I've noticed numerous posts here that discuss the appropriateness of
p-values obtained by one method or another in the context of mixed
effects modelling. Following these discussions, I have an observation
(mini-rant) then a question.

First the observation:

I am not well versed in the underlying mathematical mechanics of mixed
effects modelling, but I would like to suggest that the apparent
difficulty of determining appropriate p-values itself may be a sign
that something is wrong with the whole idea of using mixed effects
modelling as a means of implementing a null-hypothesis testing
approach to data analysis. That is, despite the tradition-based fetish
for p-values generally encountered in the peer-review process, null
hypothesis significance testing itself is inappropriate for most cases
of data analysis. p-values are for politicians; they help inform
one-off decisions by fixing the rate at which one specific type of
decision error will occur (notably ignoring other types of decision
errors). Science on the other hand is a cumulative process that is
harmed by dichotmized and incomplete representation of the data as
null-rejected/fail-to-reject-the-null. Data analysis in science should
be about quantifying and comparing evidence between models of the
process that generated the data. My impression is that the likelihood
ratio (n.b. not likelihood ratio *test*) is an easily computed
quantity that facilitates quantitative representation of such
comparison of evidence.

Now the question:

Am I being naive in thinking that there are no nuances to the
computation of likelihood ratios and appropriateness of their
interpretation in the mixed effects modelling context?

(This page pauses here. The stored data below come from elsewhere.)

Lemma encode_client_hello_eq {E} h : encode_client_hello (E := E) h = Ok (cbor (client_hello_value h)).
Proof.
  unfold encode_client_hello.
  assert (Hp : emits (E := E) (write_map 2 [
      MapWriter.boolean 0 (ch_pqc_required h); MapWriter.uint 1 (ch_minimum_security_level h)])
    (policy_value (ch_pqc_required h, ch_minimum_security_level h))) by (unfold policy_value; cbn [fst snd]; wemit).
  assert (Hem : emits (E := E) (write_client_hello h) (client_hello_value h))
    by (unfold write_client_hello, client_hello_value; wemit).
  by rewrite Hem.
Qed.
Lemma encode_server_hello_bare {E} h : encode_server_hello (E := E) h false = Ok (cbor (server_hello_unsigned h)).
Proof.
  unfold encode_server_hello. assert (Hem : emits (E := E) (write_server_hello h false) (server_hello_unsigned h))
    by (unfold write_server_hello, server_hello_unsigned, server_hello_entries; cbn [app]; wemit).
  by rewrite Hem.
Qed.
Lemma encode_server_hello_signed {E} h s : sh_signature h = Some s ->
  encode_server_hello (E := E) h true = Ok (cbor (server_hello_value h)).
Proof.
  intros Hs. unfold encode_server_hello. assert (Hem : emits (E := E) (write_server_hello h true) (server_hello_value h)).
  { unfold write_server_hello, server_hello_value, server_hello_entries. rewrite Hs. cbn [app expect_signature]. wemit. }
  by rewrite Hem.
Qed.
Lemma encode_bare_eq {E} ct : encode_bare (E := E) ct = Ok (cbor (bare_value ct)).
Proof.
  unfold encode_bare. assert (Hem : emits (E := E) (write_map 1 [MapWriter.bytes 0 ct]) (bare_value ct))
    by (unfold bare_value; wemit). by rewrite Hem.
Qed.
Lemma encode_server_finish_eq {E} mac : encode_server_finish (E := E) mac = Ok (cbor (bare_value mac)).
Proof. apply encode_bare_eq. Qed.
Lemma encode_full_eq {E} f s mac : cf_signature f = Some s -> cf_finished_mac f = Some mac ->
  encode_full (E := E) f = Ok (cbor (client_finish_value f)).
Proof.
  intros Hs Hm. unfold encode_full, client_finish_value. rewrite Hs, Hm. cbn [expect_signature].
  assert (Hem : emits (E := E) (write_map 3 [MapWriter.bytes 0 (cf_ct_to_b f);
    MapWriter.nested 1 (write_signature s); MapWriter.bytes 2 mac])
    (VMap [(0, VBytes (cf_ct_to_b f)); (1, signature_value s); (2, VBytes mac)])) by wemit.
  by rewrite Hem.
Qed.
Lemma encode_resumption_hello_eq {E} h : encode_resumption_hello (E := E) h = Ok (cbor (resumption_hello_value h)).
Proof.
  unfold encode_resumption_hello. assert (Hem : emits (E := E) (write_resumption_hello h) (resumption_hello_value h))
    by (unfold write_resumption_hello, resumption_hello_value; wemit). by rewrite Hem.
Qed.
Lemma encode_resumption_accept_eq {E} a : encode_resumption_accept (E := E) a = Ok (cbor (resumption_accept_value a)).
Proof.
  unfold encode_resumption_accept. assert (Hem : emits (E := E) (write_map 3 [
    MapWriter.bytes 0 (ra_nonce a); MapWriter.bytes 1 (ra_endpoint_id a); MapWriter.uint 2 (ra_timestamp a)])
    (resumption_accept_value a)) by (unfold resumption_accept_value; wemit). by rewrite Hem.
Qed.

To provide
fodder for criticism, here are a few ways in which I imagine computing
then interpreting likelihood ratios:

Evaluation of evidence for or against a fixed effect:
m0 = lmer( dv ~ (1|rand) + 1 )
m1 = lmer( dv ~ (1|rand) + iv )
AIC(m0)-AIC(m1)

Evaluation of evidence for or against an interaction between two fixed effects:
m0 = lmer( dv ~ (1|rand) + iv1 + iv2 )
m1 = lmer( dv ~ (1|rand) + iv1 + iv2 + iv1:iv2 )
AIC(m0)-AIC(m1)

Evaluation of evidence for or against a random effect:
m0 = lmer( dv ~ (1|rand1) + 1 )
m1 = lmer( dv ~ (1|rand1) + (1|rand2) + 1 )
AIC(m0)-AIC(m1)

Evaluation of evidence for or against correlation between the
intercept and slope of a fixed effect that is allowed to vary within
levels of the random effect:
m0 = lmer( dv ~ (1+iv|rand) + iv )
m1 = lmer( dv ~ (1|rand) + (0+iv|rand) + iv )
AIC(m0)-AIC(m1)

Certainly I've already encountered uncertainty in this approach in
that I'm unsure whether AIC() or BIC() is more appropriate for
correcting the likelihood estimates to account for the differential
complexity of the models involved in these types of comparisons. I get
the impression that both corrections were developed in the context of
exploratory research where model selection involves many models
involving multiple usually observed variables (vs manipulated), so I
don't have a good understanding of how their different
derivations/intentions apply to this simpler context of comparing two
nested models to determine evidence for a specific effect of interest.

I would greatly appreciate any thoughts on this AIC/BIC issue, or any
other complexities that I've overlooked in my proscription to abandon
p-values in favor of the likelihood ratio (at least, for all
non-decision-making scientific applications of data analysis).

Cheers,

Mike

--
Mike Lawrence